Inpatient glycemic management brings significant challenges in the hospital setting.

Hospitalized patients experience fluctuating glucose levels based on various factors, including:

  • Critical illness
  • Infection
  • Sepsis
  • Renal failure
  • Heart failure
  • Dehydration
  • Steroid use

Effective management of glucose is crucial for optimal health outcomes. This comprehensive guide to inpatient glycemic management is tailored to healthcare professionals, helping to understand the complexities of inpatient glycemic management and appropriate treatment strategies.

Hyperglycemia in Acute Illness

Hyperglycemia is defined as a blood glucose level ≥ 140 mg/dL, and it often occurs in about 25-50% of non-critically ill hospitalized patients.
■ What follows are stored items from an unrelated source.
Lemma blk_other v off l b : 0 ≤ off → off + zlength l ≤ zlength v → 0 ≤ b → off + zlength l ≤ b * 1024 ∨ (b + 1) * 1024 ≤ off →
  blk 1024 (splice v off l) b = blk 1024 v b.
Proof. intros. unfold blk. apply slice_splice_other; lia. Qed.

Lemma gdesc_other v off l g : 0 ≤ off → off + zlength l ≤ zlength v → 0 ≤ g → off + zlength l ≤ 2048 + 32 * g ∨ 2048 + 32 * g + 32 ≤ off →
  gdesc (splice v off l) g = gdesc v g.
Proof. intros. unfold gdesc. rewrite slice_splice_other; [done|lia..]. Qed.

(** ** Descriptors *)

Definition group_range (x : group) : Prop := 0 ≤ block_bitmap_block x < 2 ^ 32 ∧ 0 ≤ inode_bitmap_block x < 2 ^ 32 ∧ 0 ≤ inode_table_block x < 2 ^ 32 ∧
  0 ≤ free_blocks x < 2 ^ 16 ∧ 0 ≤ free_inodes x < 2 ^ 16 ∧ 0 ≤ num_directories x < 2 ^ 16.

Lemma gdesc_range v g : bytes v → group_range (gdesc v g).
Proof.
  intros Hv. pose proof (bytes_slice (2048 + 32 * g) 32 v Hv) as Hb. unfold gdesc, group_of_bytes. split_and!; cbn [block_bitmap_block inode_bitmap_block inode_table_block free_blocks free_inodes num_directories];
    first [apply get32_range | apply get16_range]; done.
Qed.

Lemma length_group_bytes (sb : list Z) x : length sb = 14%nat → length (group_bytes sb x) = 32%nat.
Proof. intros. unfold group_bytes. rewrite !length_app, !length_le32, !length_le16. lia. Qed.

Lemma bytes_group_bytes (sb : list Z) x : bytes sb → bytes (group_bytes sb x).
Proof. intros. unfold group_bytes. repeat apply bytes_app; try apply bytes_le32; try apply bytes_le16; done. Qed.

Lemma group_roundtrip (sb : list Z) x : group_range x → group_of_bytes (group_bytes sb x) = x.
Proof.
  intros (?&?&?&?&?&?). destruct x as [a1 a2 a3 a4 a5 a6]. unfold group_of_bytes, group_bytes. cbn [block_bitmap_block inode_bitmap_block inode_table_block free_blocks free_inodes num_directories] in *.
  f_equal; repeat first [rewrite get32_le32 by lia | rewrite get16_le16 by lia | rewrite get32_skip by (rewrite ?length_le32, ?length_le16; lia)
    | rewrite get16_skip by (rewrite ?length_le32, ?length_le16; lia) | rewrite length_le32 | rewrite length_le16 ]; done.
Qed.

Section alloc.
Context {D : Type} `{ByteFileSpec D}.
Context (L : layout) (HL : layout_ok L).
Implicit Types (s : ext2 D).
Lemma grown_apart v U p pbs new v' s' : grown v U p new v' s' → (∀ x, x ∈ pbs → data_block U x) → NoDup pbs → NoDup (pbs ++ new).
Proof. intros Hg Hd Hn. apply NoDup_app. split_and!; [done| |apply Hg]. intros x Hx Hx'. by apply (gw_free _ _ _ _ _ _ Hg x Hx'), Hd. Qed.

(** Other blocks of files keep their contents. *)
Lemma grown_other v U p new v' s' x : grown v U p new v' s' → data_block U x → x ∉ p → blk 1024 v' x = blk 1024 v x.
Proof. intros Hg Hd Hx. pose proof (data_block_range U x Hd). pose proof (dtb_pos L HL). apply (gw_keep _ _ _ _ _ _ Hg); [apply Hd|lia|by apply (data_block_fixed U)|done]. Qed.

(** Writing the block [b] itself. *)
Lemma grown_write s v U b l s' : fs_inv s v L U → data_block U b → zlength l = 1024 → stored s L (splice v (b * 1024) l) s' → grown v U [b] [] (splice v (b * 1024) l) s'.
Proof.
  intros Hi Hd Hl Hst. pose proof (data_block_range U b Hd). pose proof (dtb_pos L HL). pose proof (fb_len _ _ _ (fi_base _ _ _ _ Hi)).
  split; [|apply NoDup_nil_2|by intros x ?%elem_of_nil|].
  - rewrite list_to_set_nil, union_empty_r_L. apply (inv_write s v U b l); try done. by apply (data_block_fixed U).
  - intros x _ Hx0 _ Hne%not_elem_of_cons. rewrite blk_splice by first [done | lia | split; lia]. rewrite decide_False; [done|naive_solver].
Qed.

(** What [write], which is for trees of level [k], does. *)
Definition write_ok (write : Z → Z → list Z → eff D (bool * Z * list Z)) n k : Prop := ∀ s v U b cur pb m pbs,
  fs_inv s v L U → skel v k b m pbs → NoDup pbs → (∀ x, x ∈ pbs → data_block U x) → 0 ≤ cur < zlength (block_pointers n) →
  m ≤ zlength (chunk n (cap k) cur) → nodes k (zlength (chunk n (cap k) cur)) - zlength pbs ≤ tf L U →
  run (write b cur pb) s (λ r s', ∃ cur' pbs' new v', r = (true, cur', pb ++ pbs') ∧ tree v' k b (chunk n (cap k) cur) pbs' ∧ pbs' ≡ₚ pbs ++ new ∧
    grown v U pbs new v' s' ∧ Z.min cur' (zlength (block_pointers n)) = Z.min (cur + cap k) (zlength (block_pointers n))).

Context (stack_bytes : list Z) (stack_len : length stack_bytes = 14%nat) (stack_ok : bytes stack_bytes).

(** The block for the next tree: the one that is there, or a new one. *)
Lemma ensure_block_run s v U k bs (fuel : nat) m pbs c : fs_inv s v L U → sforest (skel v k) (cap k) bs m pbs → (∀ x, x ∈ pbs → data_block U x) → NoDup pbs →
  (bs ++ replicate (S fuel - length bs) 0) !! 0%nat = Some c → (bs = [] → 1 ≤ tf L U) →
  run (ensure_block stack_bytes c) s (λ b s1, ∃ new v1 m1 pbs1 pbs2, b ≠ 0 ∧ grown v U [] new v1 s1 ∧ skel v1 k b m1 pbs1 ∧ sforest (skel v1 k) (cap k) (tail bs) (m - m1) pbs2 ∧
    pbs1 ++ pbs2 ≡ₚ pbs ++ new ∧ 0 ≤ m1 ≤ cap k ∧ (tail bs ≠ [] → m1 = cap k) ∧ (∀ x, x ∈ pbs1 → x ∈ pbs ∨ x ∈ new) ∧ (∀ x, x ∈ pbs2 → x ∈ pbs)).
Proof.
  intros Hi Hf Hd Hnd Hc Hsp. unfold ensure_block. destruct Hf as [|b m1 pbs1 bs m' pbs2 Ht Hm Hfull Hf].
  - cbn in Hc. injection Hc as <-. cbn. wp_apply allocate_block_run; [done..|]. intros b s1 [v1 Hg]. case_decide as Hb; [exfalso; destruct Hg as (_&_&Hlt); pose proof (Hsp eq_refl); lia|].
    exists [b], v1, 0, [b], []. split_and!; try done.
    + by eapply grown_granted.
    + apply skel_fresh; [done|]. apply (gr_zero _ _ _ _ _ _ _ _ Hg); [done|by left].
    + exact (sforest_nil _ _).
    + pose proof (cap_pos k). lia.
    + intros x Hx. by right.
  - cbn in Hc. injection Hc as <-. assert (b ≠ 0) as Hb by (destruct k; apply Ht). rewrite (proj2 (Z.eqb_neq b 0) Hb). wp. exists [], v, m1, pbs1, pbs2. cbn [tail].
    replace (m1 + m' - m1) with m' by lia. split_and!; try done; [by apply grown_refl|by rewrite app_nil_r|lia|lia|naive_solver|intros x Hx; left; apply elem_of_app; by left|intros x Hx; apply elem_of_app; by right].
Qed.
(** The operation on bodies: what is behind the end in the last block comes back when the file grows. *)
Definition fspec (op : fop) (m : gmap Z body) : fresult * gmap Z body :=
  match op with
  | Fread i start len => let l := slice start len (text (m !!! i)) in ((zlength l, l), m)
  | Fwrite i start d => let b := m !!! i in ((zlength d, []), <[i := (splice (grow b.1 (start + zlength d)) start d, Z.max b.2 (start + zlength d))]> m)
  | Ftruncate i len => let b := m !!! i in ((0, []), <[i := (resize b.1 len, len)]> m)
  end.

(** The operation on lists of bytes. *)
Definition flist (op : fop) (m : gmap Z (list Z)) : fresult * gmap Z (list Z) :=
  match op with
  | Fread i start len => let l := slice start len (m !!! i) in ((zlength l, l), m)
  | Fwrite i start d => let c := m !!! i in ((zlength d, []), <[i := splice (c ++ zeroes (start + zlength d - zlength c)) start d]> m)
  | Ftruncate i len => let c := m !!! i in ((0, []), <[i := slice 0 len c ++ zeroes (len - zlength c)]> m)
  end.

(** There are zeros behind the end. *)
Definition clear (b : body) : Prop := b.1 = text b ++ zeroes (zlength b.1 - b.2).
Definition body_ok (b : body) : Prop := 0 ≤ b.2 ∧ zlength b.1 = rounded b.2.
(* ===== verification/Ext2DirBytes.v ===== *)
(** * ext2: the bytes of directories

    Entries as bytes: a block parses to a list of entries ([parsed]), the loops of
    [iterate_entries] and [find_id] go through that list, and the blocks that
    [write_directory_entries] fills ([pack]) parse to the entries it was given. *)

From stdpp Require Import base numbers list list_numbers option gmap.
From S2P Require Import Prelude.
From S2P Require Import ByteBuf.
From S2P Require Import Ext2Dir.

Local Open Scope Z_scope.

Implicit Types (buf name : list Z) (e : dirent) (es : list dirent) (i : Z).

(** ** Going through entries *)

(** The callback is called on the entries in order, until it stops. *)
Fixpoint visit {A} (callback : A → dirent → A * bool) es (a : A) : A * bool :=
  match es with
  | [] => (a, false)
  | e :: es => let '(a, stop) := callback a e in if stop then (a, true) else visit callback es a
  end.

(** The inode of the first entry with the name; 0 if there is none. *)
Fixpoint lookup_name name es : Z :=
  match es with [] => 0 | e :: es => if same_name name (d_name e) then d_id e else lookup_name name es end.

Lemma visit_app {A} (callback : A → dirent → A * bool) es es' a :
  visit callback (es ++ es') a = let '(a, stop) := visit callback es a in if stop then (a, true) else visit callback es' a.
Proof. revert a. induction es as [|e es IH]; intros a; [done|]. cbn. destruct (callback a e) as [a' []]; [done|]. apply IH. Qed.

Lemma lookup_name_app name es es' : Forall (λ e, d_id e ≠ 0) es → lookup_name name (es ++ es') = if lookup_name name es =? 0 then lookup_name name es' else lookup_name name es.
Proof.
  induction 1 as [|e es He _ IH]; [done|]. cbn. destruct (same_name name (d_name e)); [|done]. by rewrite (proj2 (Z.eqb_neq _ _) He).
Qed.

(** ** Parsing a block *)

Definition entry_at buf i : dirent := mk_dirent (e_inode buf i) (e_type buf i) (slice (i + sizeof_directory) (e_name_length buf i) buf).

(** From offset [i] on, the block holds the entries: up to its end, or up to an entry of size 0; an entry without inode is skipped. *)
Inductive parsed buf : Z → list dirent → Prop :=
  | parsed_end i : 1024 ≤ i → parsed buf i []
  | parsed_stop i : i + 6 ≤ 1024 → e_size buf i = 0 → parsed buf i []
  | parsed_free i es : i + 6 ≤ 1024 → 0 < e_size buf i → e_inode buf i = 0 → parsed buf (i + e_size buf i) es → parsed buf i es
  | parsed_entry i es : i + sizeof_directory + e_name_length buf i ≤ 1024 → 0 < e_size buf i → e_inode buf i ≠ 0 → parsed buf (i + e_size buf i) es → parsed buf i (entry_at buf i :: es).

Lemma get8_range buf i : bytes buf → 0 ≤ get8 buf i < 2 ^ 8.
Proof.
  intros Hl. pose proof (little_endian_to_Z_bound 8 (slice i 1 buf) ltac:(lia) (bytes_slice i 1 buf Hl)) as Hb.
  unfold get8. assert (length (slice i 1 buf) ≤ 1)%nat by (unfold slice; rewrite length_take; lia).
  pose proof (Z.pow_le_mono_r 2 (zlength (slice i 1 buf) * 8) 8 ltac:(lia) ltac:(lia)). lia.
Qed.

Lemma parsed_ids buf i es : parsed buf i es → Forall (λ e, d_id e ≠ 0) es.
Proof. induction 1; try done. by constructor. Qed.

Lemma iterate_block_spec {A} (callback : A → dirent → A * bool) buf i es : bytes buf → parsed buf i es → ∀ fuel base dsize a, 0 ≤ i → 1024 - i ≤ Z.of_nat fuel → 0 ≤ base → base + 1024 ≤ dsize < 2 ^ 32 →
  iterate_block callback fuel 1024 buf base dsize i a = Done (visit callback es a).
Proof.
  intros Hb. assert (∀ i, 0 ≤ e_name_length buf i < 2 ^ 8) as Hnl by (intros; by apply get8_range).
  induction 1 as [i Hi|i Hi Hs|i es Hi Hs Hino Hp IH|i es Hi Hs Hino Hp IH]; intros fuel base dsize a H0 Hfuel Hbase Hd.
  { destruct fuel; cbn [iterate_block]; by rewrite (proj2 (Z.ltb_ge i 1024)) by lia. }
  all: pose proof (Hnl i); unfold sizeof_directory in *; (destruct fuel as [|fuel]; [lia|]); cbn [iterate_block]; rewrite (proj2 (Z.ltb_lt i 1024)) by lia; rewrite u32_id, (proj2 (Z.ltb_lt (base + i) dsize)) by lia; cbn [andb negb];
    rewrite (proj2 (Z.ltb_ge 1024 (i + 6))) by lia.
  - by rewrite Hs.
  - rewrite (proj2 (Z.eqb_neq (e_size buf i) 0)), Hino by lia. cbn [Z.eqb]. apply IH; lia.
  - rewrite (proj2 (Z.eqb_neq (e_size buf i) 0)), (proj2 (Z.eqb_neq (e_inode buf i) 0)) by lia. unfold NAME_MAXLEN, sizeof_directory. rewrite Z.min_l by lia. rewrite (proj2 (Z.ltb_ge 1024 _)) by lia.
    cbn [visit]. change (mk_dirent _ _ _) with (entry_at buf i). destruct (callback a (entry_at buf i)) as [a' []]; [done|]. apply IH; lia.
Qed.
Pathophysiology of Hyperglycemia

Acute illness drives hyperglycemia through several mechanisms. Increased hepatic glucose production and impaired glucose use by peripheral tissues leads to elevated blood glucose.

Hyperglycemia then leads to osmotic diuresis, which causes volume depletion, decreased glomerular filtration rate, and progressive hyperglycemia. Hyperglycemia also causes injury at the cellular level, producing proinflammatory cytokines and reactive oxygen species, causing the following:

  • Damage to mitochondria from reactive oxygen species
  • Endothelial dysfunction as a result of increased nitric oxide, increasing the likelihood of adverse cardiovascular events
  • Poor immune function as a result of proinflammatory cytokines like tumor necrosis factor alpha and interleukin-6, leading to these:
    • Impaired wound healing
    • Greater risk of infection
    • Increased multiple organ failure

The breakdown of glycogen from muscles leads to lactic acidosis, which furthers these tissue injuries and predisposes to the pathophysiology of sepsis and sequential organ failure.

Role of Glucoregulatory Hormones

Glucoregulatory hormones include insulin and counter-regulatory hormones: glucagon, catecholamines, cortisol, and growth hormone. Insulin is anabolic, promoting glucose uptake into tissues and preventing the breakdown of proteins and fats.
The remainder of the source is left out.